Show the lines below where "clear" occurs.

Records from a data collection
* * * * * * * * *
(* ===== verification/Crt.v ===== *)
(** * The screen

    src/ansi.c, the state machine of the escape sequences, and src/crt.c, which
    shows characters in the video memory.  The memory is the list of its 16-bit
    cells from [CRT_ADDR] to [CRT_END_ADDR]; the ports are the class [Ports]. *)
From S2P Require Import Prelude CString.

Module Crt.

(** ** Escape sequences *)
Definition ANSI_ESC : Z := 27.
Definition ANSI_BRA : Z := 91.
Definition ANSI_MAX_CHARS : Z := 10.
Inductive ansi_stat_t := ANSI_NONE | ANSI_IN_ESC | ANSI_IN_BRA | ANSI_IN_NUM1 | ANSI_IN_NUM2 | ANSI_IN_FIN.
Record ansi_stat := Astat { stat : ansi_stat_t; n1 : Z; n2 : Z; c1 : Z; c2 : Z; cnt : Z }.
Definition ansi_zero : ansi_stat := Astat ANSI_NONE 0 0 0 0 0.
Definition with_stat (s : ansi_stat) x := Astat x (n1 s) (n2 s) (c1 s) (c2 s) (cnt s).
Definition with_n1 (s : ansi_stat) x := Astat (stat s) x (n2 s) (c1 s) (c2 s) (cnt s).
Definition with_n2 (s : ansi_stat) x := Astat (stat s) (n1 s) x (c1 s) (c2 s) (cnt s).
Definition with_c1 (s : ansi_stat) x := Astat (stat s) (n1 s) (n2 s) x (c2 s) (cnt s).
Definition with_c2 (s : ansi_stat) x := Astat (stat s) (n1 s) (n2 s) (c1 s) x (cnt s).
Definition with_cnt (s : ansi_stat) x := Astat (stat s) (n1 s) (n2 s) (c1 s) (c2 s) x.
(** The values of the enumeration. *)
Definition code (x : ansi_stat_t) : Z :=
  match x with ANSI_NONE => 0 | ANSI_IN_ESC => 1 | ANSI_IN_BRA => 2 | ANSI_IN_NUM1 => 3 | ANSI_IN_NUM2 => 4 | ANSI_IN_FIN => 5 end.
Definition is_stat (s : ansi_stat) (x : ansi_stat_t) : bool := code (stat s) =? code x.
Definition digit (c : Z) : bool := ((48 <=? c) && (c <=? 57))%bool.
(** [st->stat > ANSI_IN_ESC && st->stat < ANSI_IN_FIN] *)
Definition in_sequence (s : ansi_stat) : bool :=
  ((code ANSI_IN_ESC <? code (stat s)) && (code (stat s) <? code ANSI_IN_FIN))%bool.
(** The new state; what the function returns is its [stat]. *)
Definition ansi_stat_switch (st : ansi_stat) (c : Z) : ansi_stat :=
  let st := with_cnt st (u8 (cnt st + 1)) in
  let st := if (is_stat st ANSI_IN_FIN || (ANSI_MAX_CHARS <? cnt st))%bool then ansi_zero else st in
  if (is_stat st ANSI_NONE && (c =? ANSI_ESC))%bool then with_stat st ANSI_IN_ESC
  else if (is_stat st ANSI_IN_ESC && ((c =? ANSI_BRA) || (c =? 79) || (c =? 99)))%bool then
    if c =? 79 then with_stat (with_c2 st 79) ANSI_IN_BRA
    else if c =? 99 then with_stat (with_c1 st c) ANSI_IN_FIN
    else with_stat st ANSI_IN_BRA
  else if (is_stat st ANSI_IN_BRA && digit c)%bool then with_stat (with_n1 st (c - 48)) ANSI_IN_NUM1
  else if (is_stat st ANSI_IN_BRA && (c =? 63))%bool then with_stat (with_c2 st 63) ANSI_IN_NUM1
  else if (is_stat st ANSI_IN_NUM1 && digit c)%bool then with_n1 st (u32 (n1 st * 10 + c - 48))
  else if (is_stat st ANSI_IN_NUM1 && (c =? 59))%bool then with_stat (with_n2 st 0) ANSI_IN_NUM2
  else if (is_stat st ANSI_IN_NUM2 && digit c)%bool then with_n2 st (u32 (n2 st * 10 + c - 48))
  else if (in_sequence st && (((65 <=? c) && (c <=? 90)) || ((97 <=? c) && (c <=? 122)) || (c =? 126)))%bool then
    with_stat (with_c1 st c) ANSI_IN_FIN
  else with_stat (with_cnt st 0) ANSI_NONE.

(** ** The controller *)
Definition TAB_SPACES : Z := 8.
Definition CRTC_PORT : Z := 0x3D4.
Definition CRTC_DATA : Z := 0x3D5.
Definition CRT_ADDR : Z := 0xB8000.
Definition CRT_END_ADDR : Z := 0xC0000.
Definition CRT_COLS : Z := 80.
Definition CRT_ROWS : Z := 25.
Definition CRT_MAX_ROWS : Z := CRT_ROWS.
Definition CRT_DEF_ATTR : Z := 0x700.
Definition ansi_to_col : list Z := [0; 4; 2; 6; 1; 5; 3; 7].

Record crt := Crt { buf : list Z; attr : Z; cols : Z; rows : Z; x : Z; y : Z; scroll : Z; astat : ansi_stat }.
Definition with_buf (s : crt) v := Crt v (attr s) (cols s) (rows s) (x s) (y s) (scroll s) (astat s).
Definition with_attr (s : crt) v := Crt (buf s) v (cols s) (rows s) (x s) (y s) (scroll s) (astat s).
Definition with_x (s : crt) v := Crt (buf s) (attr s) (cols s) (rows s) v (y s) (scroll s) (astat s).
Definition with_y (s : crt) v := Crt (buf s) (attr s) (cols s) (rows s) (x s) v (scroll s) (astat s).
Definition with_scroll (s : crt) v := Crt (buf s) (attr s) (cols s) (rows s) (x s) (y s) v (astat s).
Definition with_astat (s : crt) v := Crt (buf s) (attr s) (cols s) (rows s) (x s) (y s) (scroll s) v.

Class Ports (P : Type) := {
  outb : Z -> Z -> P -> P;
  inb : Z -> P -> Z * P;
  serial_debug : ansi_stat -> P -> P
}.
Record scr (P : Type) := Scr { dev : crt; ports : P }.
#[global] Arguments Scr {P}. #[global] Arguments dev {P}. #[global] Arguments ports {P}.

Definition CRT_POS (s : crt) : Z := cols s * y s + x s.
Definition blank (s : crt) : Z := Z.lor 32 (attr s).

Section Screen.
Context {P : Type} `{!Ports P}.
Notation scr := (scr P).

Definition get_crt : st scr crt := s ← get; mret (dev s).
Definition put_crt (x : crt) : st scr unit := modify (fun s => Scr x (ports s)).
Definition out (port byte : Z) : st scr unit := modify (fun s => Scr (dev s) (outb port (u8 byte) (ports s))).
Definition inp (port : Z) : st scr Z := s ← get; let '(b, p) := inb port (ports s) in put (Scr (dev s) p);; mret (u8 b).
(** [crt.buf[i] = v] *)
Definition cell (i v : Z) : st scr unit :=
  s ← get_crt; if i <? 0 then fail EOob else b ← lift (wr (buf s) (Z.to_nat i) (u16 v)); put_crt (with_buf s b).
(** [for (i = from; i < to; i++) crt.buf[base + i] = ' ' | crt.attr;] for the [n] cells to fill. *)
Fixpoint clear (n : nat) (i : Z) : st scr unit :=
  match n with O => mret tt | S n => s ← get_crt; cell i (blank s);; clear n (i + 1) end.

Definition crt_get_cursor : st scr Z :=
  out CRTC_PORT 0x0E;; h ← inp CRTC_DATA;
  out CRTC_PORT 0x0F;; l ← inp CRTC_DATA;
  mret (Z.lor (Z.shiftl h 8) l).
Definition crt_set_cursor (pos : Z) : st scr unit :=
  out CRTC_PORT 0x0E;; out CRTC_DATA (Z.land (Z.shiftr pos 8) 0xFF);;
  out CRTC_PORT 0x0F;; out CRTC_DATA (Z.land pos 0xFF).
Definition crt_cursor_on : st scr unit :=
  out CRTC_PORT 0x0A;; b ← inp CRTC_DATA; out CRTC_DATA (Z.lor (Z.land b 0xC0) 0x00);;
  out CRTC_PORT 0x0B;; b ← inp 0x3E0; out CRTC_DATA (Z.lor (Z.land b 0xE0) 0x0E).
Definition crt_cursor_off : st scr unit := out CRTC_PORT 0x0A;; out CRTC_DATA 0x20.
Definition crt_set_cursor_xy (x y : Z) : st scr unit :=
  let x := u16 x in
  let y := u16 y in
  kassert (y <? CRT_MAX_ROWS);;
  s ← get_crt;
  kassert (x <? cols s);;
  let s := with_y (with_x s x) y in
  put_crt s;; crt_set_cursor (CRT_POS s).
Definition crt_scroll_to_line (line : Z) : st scr unit :=
  s ← get_crt;
  let line := if line <? rows s then rows s else line in
  let line := if y s <? line then y s else line in
  let offs := if rows s <? line then (line - rows s) * cols s else 0 in
  put_crt (with_scroll s (u16 line));;
  out CRTC_PORT 0x0C;; out CRTC_DATA (Z.shiftr offs 8);;
  out CRTC_PORT 0x0D;; out CRTC_DATA (Z.land offs 0xFF).
Definition crt_reset : st scr unit :=
  s ← get_crt;
  put_crt (with_attr (with_y (with_x s 0) 0) CRT_DEF_ATTR);;
  clear (Z.to_nat (cols s * CRT_MAX_ROWS)) 0;;
  crt_set_cursor 0;;
  crt_scroll_to_line 0.
Definition crt_init (memory : list Z) : st scr unit :=
  s ← get_crt;
  put_crt (Crt memory CRT_DEF_ATTR CRT_COLS CRT_ROWS (x s) (y s) (scroll s) (astat s));;
  pos ← crt_get_cursor;
  s ← get_crt;
  let pos := if rows s - 1 <? pos / cols s then 0 else pos in
  put_crt (with_y (with_x s (u16 (pos mod cols s))) (u16 (pos / cols s)));;
  crt_cursor_on.

(** ** Colours *)
Definition crt_set_color (color bright : Z) : st scr unit :=
  s ← get_crt;
  let bg_color := Z.land (Z.shiftr (attr s) 8) (Z.shiftl 0xF 4) in
  let color := if u8 bright =? 0 then color else u8 (color + 8) in
  put_crt (with_attr s (u16 (Z.shiftl (Z.lor bg_color (Z.land color 0x0F)) 8))).
Definition crt_set_background (bg_color bright : Z) : st scr unit :=
  s ← get_crt;
  let color := Z.land (Z.shiftr (attr s) 8) 0x0F in
  let bg_color := if u8 bright =? 0 then bg_color else u8 (bg_color + 8) in
  put_crt (with_attr s (u16 (Z.shiftl (Z.lor (u8 (Z.shiftl (Z.land bg_color 0x0F) 4)) color) 8))).
Definition crt_reverse_video : st scr unit :=
  s ← get_crt;
  let bg_color := Z.land (attr s) 0x0F in
  let text_color := Z.land (Z.shiftr (attr s) 8) 0x0F in
  crt_set_color bg_color 0;; crt_set_background text_color 0.
Definition ansi_unknown : st scr unit := modify (fun s => Scr (dev s) (serial_debug (astat (dev s)) (ports s))).

(** [n] is taken as 1 when the first number of the sequence is 0. *)
Definition MIN_ONE (s : crt) (n : Z) : Z := if n1 (astat s) =? 0 then 1 else n.
Definition crt_handle_ansi (c : Z) : st scr unit :=
  s ← get_crt;
  let n1 := s32 (Crt.n1 (astat s)) in
  let n2 := s32 (Crt.n2 (astat s)) in
  let line := y s * cols s in
  if c =? 99 then crt_reset
  else if c =? 109 then
    if n1 =? 0 then put_crt (with_attr s CRT_DEF_ATTR)
    else if ((30 <=? n1) && (n1 <=? 37))%bool then k ← lift (rd ansi_to_col (Z.to_nat (n1 - 30))); crt_set_color k n2
    else if ((40 <=? n1) && (n1 <=? 47))%bool then k ← lift (rd ansi_to_col (Z.to_nat (n1 - 40))); crt_set_background k n2
    else if n1 =? 7 then crt_reverse_video
    else if n1 =? 39 then crt_set_background (Z.land CRT_DEF_ATTR 0x0F) 0
    else ansi_unknown
  else if c =? 65 then crt_set_cursor_xy (x s) (y s - MIN_ONE s n1)
  else if c =? 66 then crt_set_cursor_xy (x s) (y s + MIN_ONE s n1)
  else if c =? 67 then crt_set_cursor_xy (x s + MIN_ONE s n1) (y s)
  else if c =? 68 then crt_set_cursor_xy (x s - MIN_ONE s n1) (y s)
  else if c =? 75 then
    if n1 =? 1 then clear (Z.to_nat (x s)) line
    else if n1 =? 2 then clear (Z.to_nat (cols s)) line
    else clear (Z.to_nat (cols s - x s)) (line + x s)
  else if ((Crt.n1 (astat s) =? 25) && (c2 (astat s) =? 63))%bool then
    if c =? 104 then crt_cursor_on else if c =? 108 then crt_cursor_off else mret tt
  else if c =? 72 then crt_set_cursor_xy (MIN_ONE s n2 - 1) (MIN_ONE s n1 - 1)
  else ansi_unknown.
Definition crt_scroll_up : st scr unit := s ← get_crt; crt_scroll_to_line (scroll s - 10).
Definition crt_scroll_down : st scr unit := s ← get_crt; crt_scroll_to_line (scroll s + 10).

(** ** Characters *)
(** [memcpy] goes upwards, cell by cell. *)
Definition crt_lf : st scr unit :=
  s ← get_crt;
  let s := with_y s (u16 (y s - 1)) in
  b ← lift (memmove_up (buf s) 0 (Z.to_nat (cols s)) (Z.to_nat (cols s * y s)));
  put_crt (with_buf s b);;
  clear (Z.to_nat (cols s)) (y s * cols s).
Definition lf_below : st scr unit := s ← get_crt; if rows s * cols s <=? CRT_POS s then crt_lf else mret tt.
Definition crt_putc (c : Z) : st scr unit :=
  s ← get_crt;
  let st := ansi_stat_switch (astat s) c in
  put_crt (with_astat s st);;
  if negb (is_stat st ANSI_NONE) then (if is_stat st ANSI_IN_FIN then crt_handle_ansi c else mret tt)
  else
    s ← get_crt;
    (if cols s <? x s then put_crt (with_y (with_x s (x s mod cols s)) (u16 (y s + 1)));; lf_below else mret tt);;
    s ← get_crt;
    (if c =? 10 then put_crt (with_y s (u16 (y s + 1)));; lf_below
     else if c =? 13 then put_crt (with_x s 0)
     else if c =? 8 then
       let s := if ((x s =? 0) && (0 <? y s))%bool then with_y (with_x s (cols s)) (u16 (y s - 1)) else s in
       put_crt (with_x s (u16 (x s - 1)))
     else if c =? 9 then put_crt (with_x s (u16 (Z.land (x s + TAB_SPACES) (Z.lnot (TAB_SPACES - 1)))))
     else cell (CRT_POS s) (Z.lor c (attr s));; s ← get_crt; put_crt (with_x s (u16 (x s + 1))));;
    s ← get_crt; crt_set_cursor (CRT_POS s).
Fixpoint crt_puts (l : list Z) : st scr unit := match l with [] => mret tt | c :: l => crt_putc c;; crt_puts l end.
End Screen.
End Crt.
* * * * * * * * *
** Expected answer **
Fixpoint clear (n : nat) (i : Z) : st scr unit :=
  match n with O => mret tt | S n => s ← get_crt; cell i (blank s);; clear n (i + 1) end.
  clear (Z.to_nat (cols s * CRT_MAX_ROWS)) 0;;
    if n1 =? 1 then clear (Z.to_nat (x s)) line
    else if n1 =? 2 then clear (Z.to_nat (cols s)) line
    else clear (Z.to_nat (cols s - x s)) (line + x s)
  clear (Z.to_nat (cols s)) (y s * cols s).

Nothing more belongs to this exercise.